Up to and including the line containing "stretch from the", please reproduce the lines of the listing below, starting from the top.

(Data to process Opens)

(** The parser, case by case. A response of no known shape, or whose
    text trims to nothing, fails with the empty-response error; an accessor
    that throws fails with what it threw. Otherwise the JSON text is the
    stretch from the first opening brace to the last closing brace, or the
    whole trimmed text when there is no such stretch; a text that does not
    parse fails with the not-JSON error; a parsed [null] makes the first
    property read fail with a TypeError; any other parsed value yields
    change (0 unless the field is a number), comment (the empty string
    unless the field is truthy) and tips (empty unless the field is an
    array). *)
Lemma parseGeminiResult_cases (resp : GeminiResponse) :
  (resp = RespOther -> parseGeminiResult resp = Throw EmptyResponse)
  /\ (forall e, responseText resp = Throw e -> parseGeminiResult resp = Throw e)
  /\ (forall raw, responseText resp = Ok raw ->
      let text := trim raw in
      let jsonText := default text (matchJsonObject text) in
      (text = [] -> parseGeminiResult resp = Throw EmptyResponse)
      /\ (forall a b c, text = a ++ 123%N :: b ++ 125%N :: c ->
            123%N ∉ a -> 125%N ∉ c -> jsonText = 123%N :: b ++ [125%N])
      /\ ((~ exists a b c, text = a ++ 123%N :: b ++ 125%N :: c) -> jsonText = text)
      /\ (text <> [] -> JSON_parse jsonText = None ->
            parseGeminiResult resp = Throw NotJson)
      /\ (text <> [] -> JSON_parse jsonText = Some JNull ->
            parseGeminiResult resp = Throw TypeError)
      /\ (forall parsed, text <> [] -> JSON_parse jsonText = Some parsed ->
            parsed <> JNull -> parsed <> JUndefined ->
            exists c cm t,
              getProp parsed (utf16 "change") = Ok c
              /\ getProp parsed (utf16 "comment") = Ok cm
              /\ getProp parsed (utf16 "tips") = Ok t
              /\ parseGeminiResult resp
                 = Ok {| parsed_change := match c with JNum n => n | _ => 0 end;
                         parsed_comment := if truthy cm then cm else JStr [];
                         parsed_tips := match t with JArr items => items | _ => [] end |})).
Proof.
  split; [intros ->; reflexivity |].
  split; [intros e He; unfold parseGeminiResult; rewrite He; reflexivity |].
  intros raw Hraw. rewrite (parseGeminiResult_unfold _ _ Hraw). cbv zeta.
  set (text := trim raw). set (jsonText := default text (matchJsonObject text)).
  split; [intros ->; reflexivity |].
  split.
  { intros a b c Htext Ha Hc. subst jsonText.
    rewrite Htext, matchJsonObject_complete by assumption. reflexivity. }
  split.
  { intros Hno. subst jsonText. destruct (matchJsonObject text) as [m|] eqn:Hm.
    - exfalso. apply Hno. eapply matchJsonObject_Some. exact Hm.
    - reflexivity. }
  assert (forall X : Result Parsed,
            text <> [] -> (if negb (nonEmpty text) then Throw EmptyResponse else X) = X)
    as Hne.
  { intros X Ht. destruct text; [congruence | reflexivity]. }
  split; [intros Ht Hp; rewrite Hne, Hp by exact Ht; reflexivity |].
  split; [intros Ht Hp; rewrite Hne, Hp by exact Ht; reflexivity |].
  intros parsed Ht Hp Hnull Hundef. rewrite Hne, Hp by exact Ht.
  destruct (getProp_total parsed (utf16 "change") Hnull Hundef) as [c Hc].
  destruct (getProp_total parsed (utf16 "comment") Hnull Hundef) as [cm Hcm].
  destruct (getProp_total parsed (utf16 "tips") Hnull Hundef) as [t Htips].
  exists c, cm, t. rewrite Hc, Hcm, Htips. repeat split; reflexivity.
Qed.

(Data to process Closes)

Solution below
(** The parser, case by case. A response of no known shape, or whose
    text trims to nothing, fails with the empty-response error; an accessor
    that throws fails with what it threw. Otherwise the JSON text is the
    stretch from the first opening brace to the last closing brace, or the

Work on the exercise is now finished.